SWAMP's California Freshwater Harmful Algal Bloom Field Guide
Welcome to the California Freshwater Harmful Algal Bloom Field Guide, prepared by the Surface Water Ambient Monitoring Program (SWAMP). The goal of this manual is to provide easy-to-use, individually downloadable guidance documents, forms, and standard operating procedures (SOPs) for responding to possible harmful algal blooms (HABs). The topics covered in this field guide are listed on the side of this page for easy navigation.
- Not sure which resources you need? Download our visual guide to assist you in selecting field forms and methods. *Coming Soon*
Before Heading Out . . .
Protecting the health and safety of field personnel is of the utmost importance in any type of environmental sampling. Collecting samples in and around water bodies experiencing HABs has additional risks because some HABs can produce toxins, which can poison livestock and wildlife, as well as humans. Caution and safety procedures should be used to prevent direct contact with a bloom.
Field personnel should read and familiarize themselves with the information contained in this Health and Safety Guide before visiting a monitoring site.
Project staff should gather information about a monitoring site before and during an initial site visit.
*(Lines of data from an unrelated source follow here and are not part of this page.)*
Definition validate_callback_url (url : string) (require_https : bool) (answer : res string (list string)) :
    res webhook_exn unit :=
  match urlparse url with
  | Raise e => Raise (Escapes e)
  | Ret parsed =>
      let allowed := if require_https then _ALLOWED_SCHEMES_STRICT else _ALLOWED_SCHEMES_RELAXED in
      if negb (str_in (u_scheme parsed) allowed) then
        Raise (reject url ("Scheme '" ++ u_scheme parsed ++ "' is not allowed. Allowed schemes: "
                           ++ String.concat ", " allowed) [])
      else
        match u_hostname parsed with
        | None | Some "" => Raise (reject url "URL must include a hostname" [])
        | Some hostname =>
            if _is_ip_blocked hostname then
              Raise (reject url ("Host '" ++ hostname
                ++ "' resolves to a blocked address range (private/loopback/link-local)") [])
            else
              let! resolved_ips := _resolve_hostname hostname answer in
              check_resolved url hostname resolved_ips
        end
  end.

Definition validate_agent_endpoint_url (url : string) (require_https : bool) (answer : res string (list string)) :
    res webhook_exn unit :=
  match urlparse url with
  | Raise e => Raise (Escapes e)
  | Ret parsed =>
      let url :=
        match PyDict.get (PyStr.lower (u_scheme parsed)) _WS_TO_HTTP_SCHEMES with
        | Some scheme => with_scheme scheme url
        | None => url
        end in
      validate_callback_url url require_https answer
  end.

(** ** Delivery *)
Record WebhookResult : Type := mkResult {
  wr_url : string;
  wr_status_code : Z;
  wr_success : bool;
  wr_elapsed_ms : pyfloat;
  wr_error : option string
}.

Record WebhookDelivery : Type := mkDelivery {
  wd_secret : option (list Z);
  wd_timeout_text : string;
  wd_require_https : bool
}.

(** How the POST ends: a status, a timeout, another error of httpx, or an
    exception that is none of httpx's. *)
Inductive post_outcome : Type :=
| Status (code : Z)
| TimeoutException (text : string)
| HTTPError (text : string)
| PostEscapes (e : pyexn).

(** A request that leaves. *)
Record post : Type := mkPost {
  p_url : string;
  p_body : list Z;
  p_headers : list (string * string)
}.

Definition webhook_body (payload : list (string * json)) : list Z :=
  encode (json_dumps float_repr "," ":" true (JObj payload)).

Definition webhook_headers (d : WebhookDelivery) (body : list Z) (extra_headers : list (string * string)) :
    list (string * string) :=
  dict_merge
    ([("Content-Type", "application/json")]
     ++ match wd_secret d with
        | Some secret => [(X_ASAP_SIGNATURE_HEADER, compute_signature body secret)]
        | None => []
        end)%list
    extra_headers.

(** The outcome, and the request when one was made. *)
Definition deliver (d : WebhookDelivery) (url : string) (payload : list (string * json))
    (extra_headers : list (string * string)) (answer : res string (list string)) (outcome : post_outcome)
    (elapsed_ms : pyfloat) : option post * res webhook_exn WebhookResult :=
  match validate_callback_url url (wd_require_https d) answer with
  | Raise e => (None, Raise e)
  | Ret _ =>
      let body := webhook_body payload in
      let request := mkPost url body (webhook_headers d body extra_headers) in
      (Some request,
       match outcome with
       | Status code => Ret (mkResult url code ((200 <=? code) && (code <? 300)) elapsed_ms None)
       | TimeoutException exc =>
           Ret (mkResult url 0 false elapsed_ms (Some ("Timeout after " ++ wd_timeout_text d ++ "s: " ++ exc)))
       | HTTPError exc => Ret (mkResult url 0 false elapsed_ms (Some exc))
       | PostEscapes e => Raise (Escapes e)
       end)
  end.

(** ** Retries *)
Record RetryPolicy : Type := mkPolicy {
  rp_max_retries : Z;
  rp_base_delay : Q;
  rp_max_delay : Q;
  rp_rate_per_second : Q
}.

Definition default_policy : RetryPolicy := mkPolicy 5 1 16 10.

Definition backoff_delay (p : RetryPolicy) (attempt : nat) : Q :=
  Qmin (rp_base_delay p * inject_Z (2 ^ Z.of_nat attempt)) (rp_max_delay p).

Record DeadLetterEntry : Type := mkDead {
  dl_url : string;
  dl_payload : list (string * json);
  dl_last_result : WebhookResult;
  dl_attempts : Z;
  dl_created_at : Z
}.

Definition consume_one (now : Z) (b : bucket) : bucket * bool := WebSocketTokenBucket.consume now 1 b.

Definition seconds_until_available (now : Z) (b : bucket) : bucket * Q :=
  let b := WebSocketTokenBucket.refill now b in
  if Qle_bool 1 (WebSocketTokenBucket.tokens b) then (b, 0%Q)
  else (b, ((1 - WebSocketTokenBucket.tokens b) / WebSocketTokenBucket.rate b)%Q).

(** The state of the manager, and what it did: the requests that left and the
    delays between attempts. *)
Record manager : Type := mkManager {
  wm_dead_letters : list DeadLetterEntry;
  wm_buckets : list (string * bucket);
  wm_posts : list post;
  wm_delays : list Q
}.
(* ===== verification/Discovery.v ===== *)
(** * Discovery: manifests, health and capability requests of the client

    `src/src/asap/transport/client/_discovery.py`, `_parse_max_age_from_cache_control`
    of `_helpers.py`, and `validate_manifest_schema` of
    `src/src/asap/discovery/validation.py`.  The network is a parameter: an
    operation takes the outcomes of the requests it makes.  A fetch holds its
    URL's lock, so that nobody else writes the URL's cache entry meanwhile. *)

From Stdlib Require Import ZArith QArith Lia Ascii String.
From stdpp Require Import base tactics list gmap strings.
From S2P Require Import Prelude PyValue Digest Identity ReplayGuard Errors LambdaCodec Handlers Signing Middleware Challenge ManifestCache.
Open Scope string_scope.
Open Scope Z_scope.
Open Scope asap_scope.

(** ** Replies of the network *)
Record http_reply : Type := mkReply {
  hr_status : Z;
  hr_headers : list (string * string);
  hr_text : text;
  (** `response.json()`, with the text of its exception *)
  hr_json : res string json
}.

Inductive http_outcome : Type :=
| HttpTimeout (msg : string)
| HttpConnectError (msg : string)
| HttpRaises (x : exn)
| HttpReply (r : http_reply).

(** `text[:n]`; characters a [string] cannot hold become `?`. *)
Definition excerpt (n : nat) (t : text) : string :=
  fold_right (λ c s, String (if (0 <=? c) && (c <? 256) then ascii_of_nat (Z.to_nat c) else "?"%char) s)
    "" (take n t).

(** `str(e)` *)
Definition exn_text (x : exn) : string :=
  match x with XAsap e => str_error e | XRemote r => str_remote r | XOther _ t => t end.

(** ** `Cache-Control` *)
Definition DISCOVER_CACHE_MAX_AGE_CAP : Z := 86400.
Definition INT_MAX_STR_DIGITS : nat := 4300.

Definition is_digit (c : ascii) : bool := let n := PyStr.code c in ((48 <=? n) && (n <=? 57))%nat.

Fixpoint leading_digits (s : string) : string :=
  match s with
  | String c s' => if is_digit c then String c (leading_digits s') else ""
  | EmptyString => ""
  end.
(** ** Streaming *)

(** `Envelope.model_validate(data)`; a value that is not an object has no fields. *)
Definition validate_envelope (now : Z) (fresh : string) (data : json) : res exn Envelope :=
  match data with
  | JObj d =>
      match new_envelope now fresh d with
      | Ret e => Ret e
      | Raise (ValidationErrors errors) => Raise (XOther "ValidationError" (validation_text errors))
      | Raise (Escapes e) => Raise (of_pyexn e)
      end
  | _ => Raise (XOther "ValidationError" (validation_text []))
  end.

(** `buffer.split("\n\n", 1)`, if the separator is there. *)
Fixpoint split_event (s : string) : option (string * string) :=
  match s with
  | String c1 ((String c2 r) as s1) =>
      if (PyStr.code c1 =? 10)%nat && (PyStr.code c2 =? 10)%nat then Some ("", r)
      else (λ er, (String c1 (fst er), snd er)) <$> split_event s1
  | _ => None
  end.

(** The JSON text of a line of an event, if it has one. *)
Definition data_of (line : string) : option string :=
  let line_stripped := PyStr.strip line in
  if PyStr.startswith line_stripped "data:" then
    let json_str := PyStr.strip (PyStr.drop 5 line_stripped) in
    if PyStr.truthy json_str then Some json_str else None
  else None.

Section Stream.
  (** the request's id, and the clock and fresh id for the n-th envelope *)
  Variable request_id : string.
  Variable fresh : nat → Z * string.

Definition read_event (n : nat) (json_str : string) : res exn Envelope :=
  match json_loads_text (lit json_str) with
  | Raise e => Raise (XOther "JSONDecodeError" e)
  | Ret data =>
      let! stream_envelope := validate_envelope (fst (fresh n)) (snd (fresh n)) data in
      let! _ := assert_stream_correlation_binds request_id stream_envelope in
      Ret stream_envelope
  end.

(** The lines of an event: the envelopes yielded and the exception that stops
    the generator, or the number of envelopes so far. *)
Fixpoint read_lines (n : nat) (lines : list string) : list Envelope * res exn nat :=
  match lines with
  | [] => ([], Ret n)
  | line :: lines' =>
      match data_of line with
      | None => read_lines n lines'
      | Some json_str =>
          match read_event n json_str with
          | Raise x => ([], Raise x)
          | Ret e => let '(es, r) := read_lines (S n) lines' in (e :: es, r)
          end
      end
  end.
(* ===== verification/ClientFacts.v ===== *)
(** * Properties of the client's send path

    Bounded retries with one idempotency key, binding of responses, the outcomes
    a send reports to the circuit breaker, reassembly of event streams, and the
    gaps: replies that leave a half-open breaker without an outcome, failures
    that are not counted, batch replies that are incomplete. *)

From Stdlib Require Import ZArith QArith Lia Ascii String.
From stdpp Require Import base tactics list gmap strings.
From S2P Require Import Prelude PyValue Digest Identity ReplayGuard EnvelopeGuard CircuitBreaker Metrics Errors LambdaCodec Compression JsonRpc Handlers Signing Middleware Challenge ManifestCache RequestHandler Discovery Client.
Open Scope string_scope.
Open Scope Z_scope.
Open Scope asap_scope.

Create HintDb client.

Section Facts.
  Context {M : Type} `{PyRuntime, Pydantic, Codecs, Crypto M, ManifestModels M}.
  Variable sanitize_url : string → string.
  Variable json_loads_text : text → res string json.
  Variable validation_text : list json → string.
  Variable k : conf.

Abbreviation St := (@cstate M).
Abbreviation Act := (ST St signal).

(** ** What a computation of one attempt may do

    [mark] is what the next attempt's decision depends on: a computation leaves
    the trace alone, or sleeps once and asks for a retry, which it does not do on
    the last attempt; the breaker is told at most once of a failure, last. *)
Definition silent {X} (m : Act X) : Prop :=
  ∀ s, c_trace (fst (m s)) = c_trace s ∧ ∀ x, snd (m s) ≠ Raise (Retry x).

Definition quiet {X} (attempt : nat) (m : Act X) : Prop :=
  ∀ s, match snd (m s) with
       | Raise (Retry _) => last_attempt k attempt = false ∧ ∃ d, c_trace (fst (m s)) = (c_trace s ++ [Slept d])%list
       | _ => c_trace (fst (m s)) = c_trace s
       end.

Lemma silent_quiet {X} attempt (m : Act X) : silent m → quiet attempt m.
Proof.
  intros Hm s. destruct (Hm s) as [Ht Hn]. destruct (snd (m s)) as [[x|x]|]; [by destruct (Hn x)|done..].
Qed.

Lemma silent_bind {X Y} (m : Act X) (f : X → Act Y) : silent m → (∀ x, silent (f x)) → silent (st_bind m f).
Proof.
  intros Hm Hf s. unfold st_bind. destruct (Hm s) as [Ht Hn]. destruct (m s) as [s1 [e|x]]; cbn in *.
  - split; [done|]. intros x [= ->]. by apply (Hn x).
  - destruct (Hf x s1) as [Ht1 Hn1]. by rewrite Ht1.
Qed.

Lemma quiet_bind {X Y} attempt (m : Act X) (f : X → Act Y) :
  silent m → (∀ x, quiet attempt (f x)) → quiet attempt (st_bind m f).
Proof.
  intros Hm Hf s. unfold st_bind. destruct (Hm s) as [Ht Hn]. destruct (m s) as [s1 [[e|e]|x]]; cbn in *.
  - by destruct (Hn e).
  - done.
  - specialize (Hf x s1). by rewrite Ht in Hf.
Qed.

Lemma silent_modify (f : St → St) : (∀ s, c_trace (f s) = c_trace s) → silent (st_modify f).
Proof. intros Hf s. split; [apply Hf|done]. Qed.
Lemma silent_ret {X} (x : X) : silent (st_ret x : Act X).
Proof. by intros s. Qed.
Lemma silent_raise {X} x : silent (raise x : Act X).
Proof. by intros s. Qed.
Lemma silent_try {X} (r : res exn X) : silent (try_ r : Act X).
Proof. by destruct r. Qed.
Lemma silent_failure now : silent (record_failure now : Act unit).
Proof. by apply silent_modify. Qed.
Lemma silent_success : silent (record_success : Act unit).
Proof. by apply silent_modify. Qed.

Lemma quiet_sleep {X} attempt d x : last_attempt k attempt = false →
  quiet attempt (run! sleep d in (retry x : Act X)).
Proof. intros Hl s. cbn. split; [done|]. by exists d. Qed.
It is important to understand where the site is located, who owns and manages the land where you want to sample, and if there are any access limitations or safety issues that field personnel will encounter.
This Site Reconnaissance SOP provides procedures and helpful tips for compiling information about the site before and during a site visit.
Making Observations and Measurements in the Field
- Download Field Sheet
- Chain of Custody (COC) Form - PDF
- Chain of Custody (COC) Form - Excel
When visiting a potential HAB, it is important to distinguish between a cyanobacteria bloom (CyanoHAB) and other non-toxic nuisance blooms. This guide includes photographs taken in the field to show the color and general appearance of blooms that you may encounter, including nuisance green algae, aquatic plants, and toxic cyanobacteria blooms. While this guide will get you started in your investigation, some blooms are difficult to distinguish visually and will require also observing the bloom sample under a microscope.
Field-based fluorometry for the real-time detection of photosynthetic bacteria and algae is a simple technique. This SOP describes the use of handheld probes with sensors to detect pigments like chlorophyll-a, and a unique pigment called phycocyanin that is only produced by cyanobacteria. The detection of these pigments can be used to determine algae biomass and whether cyanobacteria are present or absent. The concentration of these pigments can also be used to monitor the trend of the bloom (increase/decrease growth). *SOP Coming Soon*
Several different field-based toxin tests are on the market for detection of microcystins, cylindrospermopsin, and anatoxin-a. Each toxin test kit comes with detailed instructions on how to run the test from the manufacturer. SWAMP used these during the 2016 HAB season and are in the process of reviewing feedback and still researching kits.
Collecting Samples for Laboratory Analysis
The presence of toxins from a bloom cannot be determined visually, so laboratory analysis is needed. This SOP describes how to collect water samples from various water bodies (lakes, reservoirs, streams) for a laboratory to analyze. The results from laboratory analyses are used to understand which toxins, if any, are present, what their concentration in the water body is. This information can then be used to assess the risk they pose to wildlife and humans.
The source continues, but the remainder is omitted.